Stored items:
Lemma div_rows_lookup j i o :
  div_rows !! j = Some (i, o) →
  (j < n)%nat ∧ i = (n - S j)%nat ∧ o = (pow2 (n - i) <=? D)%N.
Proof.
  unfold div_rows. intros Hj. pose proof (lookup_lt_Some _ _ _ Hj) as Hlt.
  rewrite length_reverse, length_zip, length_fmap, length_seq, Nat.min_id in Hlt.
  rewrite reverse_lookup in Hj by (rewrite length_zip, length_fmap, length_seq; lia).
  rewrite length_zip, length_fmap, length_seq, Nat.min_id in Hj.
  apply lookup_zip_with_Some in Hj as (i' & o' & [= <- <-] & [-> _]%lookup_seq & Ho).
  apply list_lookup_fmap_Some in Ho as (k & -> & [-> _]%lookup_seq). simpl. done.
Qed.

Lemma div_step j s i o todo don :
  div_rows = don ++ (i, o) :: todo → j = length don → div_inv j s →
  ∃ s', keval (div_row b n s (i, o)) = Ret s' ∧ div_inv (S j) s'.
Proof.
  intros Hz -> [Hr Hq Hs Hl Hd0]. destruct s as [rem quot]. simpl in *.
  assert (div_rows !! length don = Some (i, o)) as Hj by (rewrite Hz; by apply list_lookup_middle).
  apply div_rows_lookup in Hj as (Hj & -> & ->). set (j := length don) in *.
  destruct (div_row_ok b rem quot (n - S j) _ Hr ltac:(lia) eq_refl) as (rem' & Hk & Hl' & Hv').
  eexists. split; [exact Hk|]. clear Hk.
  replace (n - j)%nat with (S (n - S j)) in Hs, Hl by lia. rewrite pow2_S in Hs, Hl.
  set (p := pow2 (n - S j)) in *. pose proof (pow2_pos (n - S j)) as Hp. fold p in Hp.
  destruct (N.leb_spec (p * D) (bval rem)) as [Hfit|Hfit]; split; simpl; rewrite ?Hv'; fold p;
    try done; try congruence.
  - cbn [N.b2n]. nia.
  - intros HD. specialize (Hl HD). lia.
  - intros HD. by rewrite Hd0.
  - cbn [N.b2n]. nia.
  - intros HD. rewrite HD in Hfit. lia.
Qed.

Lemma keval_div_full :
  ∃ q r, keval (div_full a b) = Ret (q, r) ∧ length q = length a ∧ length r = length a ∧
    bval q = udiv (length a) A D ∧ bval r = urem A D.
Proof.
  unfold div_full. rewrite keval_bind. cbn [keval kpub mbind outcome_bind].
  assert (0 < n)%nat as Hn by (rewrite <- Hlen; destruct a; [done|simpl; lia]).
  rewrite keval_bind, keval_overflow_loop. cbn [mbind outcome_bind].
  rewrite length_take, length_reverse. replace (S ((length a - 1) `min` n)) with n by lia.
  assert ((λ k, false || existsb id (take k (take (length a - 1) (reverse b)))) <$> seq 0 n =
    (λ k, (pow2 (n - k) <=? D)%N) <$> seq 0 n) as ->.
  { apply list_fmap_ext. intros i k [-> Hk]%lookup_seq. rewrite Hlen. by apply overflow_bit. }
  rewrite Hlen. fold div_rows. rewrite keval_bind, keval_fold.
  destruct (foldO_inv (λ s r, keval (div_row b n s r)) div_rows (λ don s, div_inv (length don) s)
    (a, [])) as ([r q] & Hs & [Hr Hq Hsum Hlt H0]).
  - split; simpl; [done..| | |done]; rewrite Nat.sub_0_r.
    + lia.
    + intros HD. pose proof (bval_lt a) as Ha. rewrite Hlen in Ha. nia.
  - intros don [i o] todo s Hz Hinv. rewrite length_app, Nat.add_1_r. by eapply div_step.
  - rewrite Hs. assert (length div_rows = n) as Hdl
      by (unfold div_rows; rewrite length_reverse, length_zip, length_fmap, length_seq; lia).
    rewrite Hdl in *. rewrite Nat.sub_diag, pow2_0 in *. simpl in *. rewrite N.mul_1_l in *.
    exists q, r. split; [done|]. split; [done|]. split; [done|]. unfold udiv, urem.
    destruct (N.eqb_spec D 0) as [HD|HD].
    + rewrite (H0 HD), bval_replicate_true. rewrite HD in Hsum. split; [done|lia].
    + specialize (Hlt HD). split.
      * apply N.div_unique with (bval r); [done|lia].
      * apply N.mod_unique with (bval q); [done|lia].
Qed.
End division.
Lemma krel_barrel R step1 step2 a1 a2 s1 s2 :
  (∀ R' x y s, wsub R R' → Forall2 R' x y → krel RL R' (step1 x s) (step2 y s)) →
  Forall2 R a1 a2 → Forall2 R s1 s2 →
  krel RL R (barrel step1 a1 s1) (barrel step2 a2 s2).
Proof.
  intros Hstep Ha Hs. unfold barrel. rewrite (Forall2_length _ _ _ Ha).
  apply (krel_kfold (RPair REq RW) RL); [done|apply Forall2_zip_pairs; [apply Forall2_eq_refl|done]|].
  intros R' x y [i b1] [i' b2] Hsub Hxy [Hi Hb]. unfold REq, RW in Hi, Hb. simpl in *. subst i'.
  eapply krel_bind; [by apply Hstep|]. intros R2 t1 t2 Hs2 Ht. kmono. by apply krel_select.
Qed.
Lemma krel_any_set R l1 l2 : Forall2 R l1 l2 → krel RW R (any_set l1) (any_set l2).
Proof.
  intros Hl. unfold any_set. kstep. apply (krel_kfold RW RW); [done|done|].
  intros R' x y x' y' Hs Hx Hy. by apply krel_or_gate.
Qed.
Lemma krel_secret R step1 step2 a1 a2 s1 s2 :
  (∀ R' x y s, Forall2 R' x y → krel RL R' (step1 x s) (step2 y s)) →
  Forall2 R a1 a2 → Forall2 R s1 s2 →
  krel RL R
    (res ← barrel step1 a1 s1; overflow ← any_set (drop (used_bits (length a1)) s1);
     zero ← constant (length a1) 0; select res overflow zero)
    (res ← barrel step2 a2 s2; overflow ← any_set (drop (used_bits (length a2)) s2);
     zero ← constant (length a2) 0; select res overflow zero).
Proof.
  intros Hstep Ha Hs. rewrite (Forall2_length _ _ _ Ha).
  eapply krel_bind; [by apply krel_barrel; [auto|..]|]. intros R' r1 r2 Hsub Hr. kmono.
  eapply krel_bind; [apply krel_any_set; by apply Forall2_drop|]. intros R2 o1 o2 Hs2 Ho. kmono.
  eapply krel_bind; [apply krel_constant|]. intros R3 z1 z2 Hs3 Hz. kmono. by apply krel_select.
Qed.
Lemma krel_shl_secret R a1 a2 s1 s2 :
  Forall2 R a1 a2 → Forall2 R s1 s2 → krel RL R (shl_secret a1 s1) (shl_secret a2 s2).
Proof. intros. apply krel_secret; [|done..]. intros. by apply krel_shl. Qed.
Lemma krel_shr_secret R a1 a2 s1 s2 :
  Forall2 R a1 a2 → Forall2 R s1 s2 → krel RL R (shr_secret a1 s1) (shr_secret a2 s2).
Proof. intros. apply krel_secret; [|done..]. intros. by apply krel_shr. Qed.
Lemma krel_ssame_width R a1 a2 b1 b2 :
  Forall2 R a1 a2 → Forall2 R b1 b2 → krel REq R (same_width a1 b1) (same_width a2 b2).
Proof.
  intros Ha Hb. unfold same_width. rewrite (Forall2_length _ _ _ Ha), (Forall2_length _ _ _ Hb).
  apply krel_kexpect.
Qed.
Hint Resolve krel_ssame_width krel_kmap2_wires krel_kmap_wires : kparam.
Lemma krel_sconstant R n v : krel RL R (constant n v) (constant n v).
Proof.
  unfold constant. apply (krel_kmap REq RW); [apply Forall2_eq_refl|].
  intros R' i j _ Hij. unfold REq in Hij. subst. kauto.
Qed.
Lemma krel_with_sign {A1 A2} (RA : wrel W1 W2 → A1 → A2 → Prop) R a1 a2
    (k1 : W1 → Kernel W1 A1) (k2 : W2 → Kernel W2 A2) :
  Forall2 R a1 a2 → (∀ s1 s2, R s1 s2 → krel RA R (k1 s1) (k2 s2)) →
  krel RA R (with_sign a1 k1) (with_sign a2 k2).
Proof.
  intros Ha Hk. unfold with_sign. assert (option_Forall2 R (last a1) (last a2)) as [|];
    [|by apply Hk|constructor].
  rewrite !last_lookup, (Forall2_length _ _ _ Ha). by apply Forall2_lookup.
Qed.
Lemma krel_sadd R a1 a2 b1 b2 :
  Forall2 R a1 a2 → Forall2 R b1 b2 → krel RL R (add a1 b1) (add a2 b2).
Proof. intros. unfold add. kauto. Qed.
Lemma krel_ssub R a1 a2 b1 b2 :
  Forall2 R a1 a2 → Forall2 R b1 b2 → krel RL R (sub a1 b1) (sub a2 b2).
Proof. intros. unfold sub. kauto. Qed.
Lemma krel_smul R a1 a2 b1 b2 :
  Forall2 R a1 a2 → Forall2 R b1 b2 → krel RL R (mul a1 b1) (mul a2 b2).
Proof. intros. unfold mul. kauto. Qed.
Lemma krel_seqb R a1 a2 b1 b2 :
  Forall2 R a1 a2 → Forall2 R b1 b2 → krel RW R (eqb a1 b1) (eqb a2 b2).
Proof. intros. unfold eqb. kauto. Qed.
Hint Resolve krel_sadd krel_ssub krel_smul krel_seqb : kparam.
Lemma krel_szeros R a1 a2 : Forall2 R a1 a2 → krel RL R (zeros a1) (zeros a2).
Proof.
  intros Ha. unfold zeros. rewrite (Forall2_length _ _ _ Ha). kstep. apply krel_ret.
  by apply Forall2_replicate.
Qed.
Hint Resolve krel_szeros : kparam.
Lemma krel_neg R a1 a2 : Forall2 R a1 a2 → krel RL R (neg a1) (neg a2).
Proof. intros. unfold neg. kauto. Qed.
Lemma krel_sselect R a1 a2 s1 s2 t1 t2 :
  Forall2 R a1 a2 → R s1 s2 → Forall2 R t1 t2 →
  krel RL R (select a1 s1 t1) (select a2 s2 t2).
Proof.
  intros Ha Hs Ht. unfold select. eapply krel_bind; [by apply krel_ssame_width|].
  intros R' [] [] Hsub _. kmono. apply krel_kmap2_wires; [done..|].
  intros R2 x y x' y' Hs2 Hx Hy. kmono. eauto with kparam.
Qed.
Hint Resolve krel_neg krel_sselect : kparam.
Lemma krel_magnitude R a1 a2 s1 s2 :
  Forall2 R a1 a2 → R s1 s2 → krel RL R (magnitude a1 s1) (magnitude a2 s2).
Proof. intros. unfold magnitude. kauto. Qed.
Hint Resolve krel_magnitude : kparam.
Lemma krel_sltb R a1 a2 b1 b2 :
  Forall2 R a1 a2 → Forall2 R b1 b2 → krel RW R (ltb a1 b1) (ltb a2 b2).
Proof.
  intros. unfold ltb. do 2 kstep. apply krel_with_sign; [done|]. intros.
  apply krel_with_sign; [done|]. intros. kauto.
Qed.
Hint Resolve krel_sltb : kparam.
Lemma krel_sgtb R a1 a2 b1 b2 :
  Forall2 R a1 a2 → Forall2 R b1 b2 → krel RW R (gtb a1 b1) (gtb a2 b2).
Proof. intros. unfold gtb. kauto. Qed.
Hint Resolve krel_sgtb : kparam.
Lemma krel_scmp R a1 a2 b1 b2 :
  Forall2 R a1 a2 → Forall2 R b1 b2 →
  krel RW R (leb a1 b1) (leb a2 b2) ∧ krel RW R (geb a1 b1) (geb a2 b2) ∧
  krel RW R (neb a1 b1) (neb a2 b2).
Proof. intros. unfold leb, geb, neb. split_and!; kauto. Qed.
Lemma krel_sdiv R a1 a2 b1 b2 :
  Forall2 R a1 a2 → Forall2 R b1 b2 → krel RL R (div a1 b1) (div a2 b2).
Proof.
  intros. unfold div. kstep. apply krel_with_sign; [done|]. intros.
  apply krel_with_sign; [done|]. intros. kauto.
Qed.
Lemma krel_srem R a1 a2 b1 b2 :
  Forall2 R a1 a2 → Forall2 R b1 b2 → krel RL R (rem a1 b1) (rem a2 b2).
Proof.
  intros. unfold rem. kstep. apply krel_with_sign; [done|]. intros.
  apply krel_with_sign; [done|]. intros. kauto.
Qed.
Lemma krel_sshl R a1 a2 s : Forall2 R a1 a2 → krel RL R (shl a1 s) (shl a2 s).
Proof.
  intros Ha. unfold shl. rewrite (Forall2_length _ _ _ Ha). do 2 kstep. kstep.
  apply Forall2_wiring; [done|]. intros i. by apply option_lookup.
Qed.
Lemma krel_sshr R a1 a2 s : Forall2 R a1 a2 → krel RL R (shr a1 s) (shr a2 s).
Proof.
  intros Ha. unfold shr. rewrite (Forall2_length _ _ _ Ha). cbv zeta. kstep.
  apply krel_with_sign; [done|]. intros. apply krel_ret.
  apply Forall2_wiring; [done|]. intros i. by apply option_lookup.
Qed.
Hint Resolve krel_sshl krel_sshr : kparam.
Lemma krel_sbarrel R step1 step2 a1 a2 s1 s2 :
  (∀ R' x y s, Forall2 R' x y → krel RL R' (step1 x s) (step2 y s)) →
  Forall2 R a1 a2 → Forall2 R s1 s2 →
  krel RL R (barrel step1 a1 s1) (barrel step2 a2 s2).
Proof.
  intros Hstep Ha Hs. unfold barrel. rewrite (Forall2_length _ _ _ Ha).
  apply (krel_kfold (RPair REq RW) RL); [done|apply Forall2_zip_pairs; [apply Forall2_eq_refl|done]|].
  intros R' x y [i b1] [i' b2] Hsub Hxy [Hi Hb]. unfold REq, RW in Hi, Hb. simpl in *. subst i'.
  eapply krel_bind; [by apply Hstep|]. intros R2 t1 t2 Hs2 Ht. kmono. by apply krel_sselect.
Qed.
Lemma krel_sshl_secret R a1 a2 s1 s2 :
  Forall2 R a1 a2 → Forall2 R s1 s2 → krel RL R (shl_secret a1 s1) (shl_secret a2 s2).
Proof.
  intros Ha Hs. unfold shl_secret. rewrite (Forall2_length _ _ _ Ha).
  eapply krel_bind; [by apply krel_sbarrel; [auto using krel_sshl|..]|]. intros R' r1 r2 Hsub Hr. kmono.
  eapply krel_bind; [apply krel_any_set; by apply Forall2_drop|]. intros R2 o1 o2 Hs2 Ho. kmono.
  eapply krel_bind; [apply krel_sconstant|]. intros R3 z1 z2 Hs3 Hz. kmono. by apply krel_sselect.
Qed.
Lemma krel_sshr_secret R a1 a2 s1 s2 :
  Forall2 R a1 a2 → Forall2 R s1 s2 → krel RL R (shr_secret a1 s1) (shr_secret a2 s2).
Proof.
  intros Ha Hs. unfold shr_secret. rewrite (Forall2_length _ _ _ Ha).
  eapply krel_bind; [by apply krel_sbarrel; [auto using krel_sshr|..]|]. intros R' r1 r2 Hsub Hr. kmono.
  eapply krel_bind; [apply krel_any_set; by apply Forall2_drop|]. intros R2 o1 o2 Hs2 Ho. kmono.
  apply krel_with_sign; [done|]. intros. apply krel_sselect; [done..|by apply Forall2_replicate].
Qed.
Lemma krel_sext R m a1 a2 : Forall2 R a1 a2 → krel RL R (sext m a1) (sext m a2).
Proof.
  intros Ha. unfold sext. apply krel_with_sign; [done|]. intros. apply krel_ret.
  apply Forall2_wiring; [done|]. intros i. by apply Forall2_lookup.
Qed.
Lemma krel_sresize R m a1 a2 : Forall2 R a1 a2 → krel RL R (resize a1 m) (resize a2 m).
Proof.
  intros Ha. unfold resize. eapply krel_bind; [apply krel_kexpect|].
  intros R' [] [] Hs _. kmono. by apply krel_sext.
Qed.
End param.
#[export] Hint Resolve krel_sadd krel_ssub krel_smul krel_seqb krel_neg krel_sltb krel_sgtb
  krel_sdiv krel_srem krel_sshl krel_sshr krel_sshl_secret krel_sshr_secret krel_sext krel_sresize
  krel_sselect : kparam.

WHAT NEEDS TO BE DONE | Quote the data above from the line containing "Lemma krel_szeros R" to the line containing "Lemma krel_magnitude R", inclusive, and stop.

RESULT OF THIS EXERCISE |
Lemma krel_szeros R a1 a2 : Forall2 R a1 a2 → krel RL R (zeros a1) (zeros a2).
Proof.
  intros Ha. unfold zeros. rewrite (Forall2_length _ _ _ Ha). kstep. apply krel_ret.
  by apply Forall2_replicate.
Qed.
Hint Resolve krel_szeros : kparam.
Lemma krel_neg R a1 a2 : Forall2 R a1 a2 → krel RL R (neg a1) (neg a2).
Proof. intros. unfold neg. kauto. Qed.
Lemma krel_sselect R a1 a2 s1 s2 t1 t2 :
  Forall2 R a1 a2 → R s1 s2 → Forall2 R t1 t2 →
  krel RL R (select a1 s1 t1) (select a2 s2 t2).
Proof.
  intros Ha Hs Ht. unfold select. eapply krel_bind; [by apply krel_ssame_width|].
  intros R' [] [] Hsub _. kmono. apply krel_kmap2_wires; [done..|].
  intros R2 x y x' y' Hs2 Hx Hy. kmono. eauto with kparam.
Qed.
Hint Resolve krel_neg krel_sselect : kparam.
Lemma krel_magnitude R a1 a2 s1 s2 :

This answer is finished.